Hay quien apunta que la receta de este dulce típico gallego se remonta a la época romana, sin embargo, también hay quien retrocede hasta los pueblos precristianos.

Historia

Es complicado encontrar su origen, aunque hay indicios que apuntan a que los romanos ya las consumían, o al menos, una posible descendiente de la filloa actual. Hay referencias en libros de recetas donde se menciona una comida elaborada con agua, especias, miel, huevos y harina llamada “phyllon”. Si nos detenemos un poquito, nos podemos dar cuenta que esta palabra, o, al menos su pronunciación, guarda mucha relación con nuestra conocida “filloa”. La palabra “phyllon” tiene un origen griego y significa “lámina”.

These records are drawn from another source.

Lemma kmap_entries : kmap_ok -> Forall entry_ok (kmap kdata gpu0) /\ apart (kmap kdata gpu0).
Proof.
  intros H. destruct (kmap_regions H) as
    (d & p & n & k1 & k2 & k3 & k4 & k5 & k6 & -> & R1 & R2 & R3 & R4 & R5 & R6 & Hperm & Hd & Hn & Hp0 & Hp).
  rewrite !Forall_cons in Hperm. destruct Hperm as (P1 & P2 & P3 & P4 & P5 & P6 & _).
  split.
  - repeat (apply Forall_cons; split); [eapply region_ok; eauto; lia..|constructor].
  - repeat split; try (intros k' Hk'; rewrite ?elem_of_cons, elem_of_nil in Hk';
      destruct_or? Hk'; try contradiction; subst k'; intros va;
      erewrite !region_covers by eassumption; lia).
Qed.

(** A zeroed page as an empty directory. *)
Lemma empty_dir p m l : page_ok kend p -> p ∉ l ->
  dir_ok kend (zero_fill p m) p l /\ (forall q, table_page (zero_fill p m) p q <-> q = p) /\
  (forall va, pte_at (zero_fill p m) p va = 0) /\ maps (zero_fill p m) p [].
Proof.
  intros Hp Hpl.
  assert (Hz : forall i, 0 <= i < 1024 -> pde_at (zero_fill p m) p i = 0)
    by (intros i Hi; apply ld32_memset_zero; unfold PGSIZE; lia).
  assert (Hpt : forall va, pte_at (zero_fill p m) p va = 0)
    by (intros va; unfold pte_at; rewrite Hz by apply PDX_range; rewrite has_0; reflexivity).
  split; [split; auto|split; [|split; [exact Hpt|]]].
  - intros i Hi. rewrite Hz, has_0 by exact Hi. discriminate.
  - intros i j Hi Hj. rewrite Hz, has_0 by exact Hi. discriminate.
  - intros q. unfold table_page. split; [|auto]. intros [?|(i & Hi & Hpi & _)]; [assumption|].
    rewrite Hz, has_0 in Hpi by exact Hi. discriminate.
  - intros va Hva. split; [intros k Hk%elem_of_nil; contradiction|auto].
Qed.

Lemma no_user_ok m pgdir l : dir_ok kend m pgdir l ->
  (forall va, 0 <= va < KERNBASE -> pte_at m pgdir va = 0) -> uvm_ok kend m pgdir l.
Proof.
  intros Hd Hz. assert (Hn : forall va, ~ present m pgdir va)
    by (intros va [Hr Hv]; rewrite Hz, has_0 in Hv by exact Hr; discriminate).
  split; [exact Hd| |]; intros va; [intros Hv|intros va' Hv]; destruct (Hn _ Hv).
Qed.

(** What [setupkvm] does: a new directory with exactly the kernel's mappings,
    made of pages [d :: ts] from the free list; or, for lack of pages, nothing. *)
Definition setup_result (l : list Z) (s : kmem) (o : outcome (Z * kmem)) : Prop :=
  (exists d ts l' s', o = Ret (d, s') /\ l = d :: ts ++ l' /\ page_ok kend d /\
     kmem_inv kend l' s' /\ use_lock s' = use_lock s /\ uvm_ok kend (k_mem s') d l' /\
     maps (k_mem s') d (kmap kdata gpu0) /\
     (forall q, table_page (k_mem s') d q <-> q = d \/ q ∈ ts) /\
     forall a, (forall q, q = d \/ q ∈ ts -> ~ in_page a q) -> ldb (k_mem s') a = ldb (k_mem s) a) \/
  (exists l' s', o = Ret (0, s') /\ kmem_inv kend l' s' /\ use_lock s' = use_lock s /\
     (forall q, q ∈ l' <-> q ∈ l) /\
     forall a, (forall q, q ∈ l -> ~ in_page a q) -> ldb (k_mem s') a = ldb (k_mem s) a).

(** [freevm] on a directory without user pages gives back its tables. *)
Lemma setup_undo d (ts l : list Z) s : KERNBASE < kend -> kmem_inv kend l s -> dir_ok kend (k_mem s) d l ->
  (forall va, 0 <= va < KERNBASE -> pte_at (k_mem s) d va = 0) ->
  (forall q, table_page (k_mem s) d q <-> q = d \/ q ∈ ts) ->
  exists l' s', freevm kend d s = Ret (tt, s') /\ kmem_inv kend l' s' /\ use_lock s' = use_lock s /\
    (forall q, q ∈ l' <-> q ∈ l \/ q = d \/ q ∈ ts) /\
    forall a, (forall q, q = d \/ q ∈ ts -> ~ in_page a q) -> ldb (k_mem s') a = ldb (k_mem s) a.
Proof.
  intros Hk Hi Hd Hz Ht.
  destruct (freevm_ok kend d l s Hk Hi (no_user_ok _ _ _ Hd Hz)) as (l3 & s3 & H3 & Hi3 & Hl3 & Hf3 & Hm3).
  assert (Hsp : forall q, space_page (k_mem s) d q <-> q = d \/ q ∈ ts).
  { intros q. rewrite <- Ht. unfold space_page. split; [|auto].
    intros [?|(va & [Hr Hv] & _)]; [assumption|]. rewrite Hz, has_0 in Hv by exact Hr. discriminate. }
  exists l3, s3. split; [exact H3|]. split; [exact Hi3|]. split; [exact Hl3|].
  split; [intros q; rewrite Hf3, Hsp; reflexivity|].
  intros a Ha. apply Hm3. intros q Hq. apply Ha, Hsp, Hq.
Qed.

Sin embargo, hay otra teoría que apunta que la receta de nuestra filloa actual formaba parte de una tradición de los pueblos precristianos y que se extendió por la Europa conocida en ese momento. De este modo, la filloa se iría asentando por diferentes puntos de la geografía europea variando sus ingredientes y apariencia según las zonas. Por ejemplo, el caso más similar a la filloa gallega son las famosas crepes de Francia, ya importadas a España.

Los crepes son un plato típico de una zona de Francia muy concreta: La Bretaña. Por otro lado, las filloas lo son de Galicia. Estas dos regiones, ambos pueblos, tienen una cosa en común: su origen celta. Por lo que, quizás el origen de la filloa se remonte a antes del siglo V, llegando a Irlanda e Inglaterra con las invasiones celtas centroeuropeas.

Sea como sea, lo cierto es que las filloas gallegas se han convertido en un producto típico de Galicia y, por lo tanto, puedes disfrutarlas en nuestro restaurante. ¡No te las pierdas!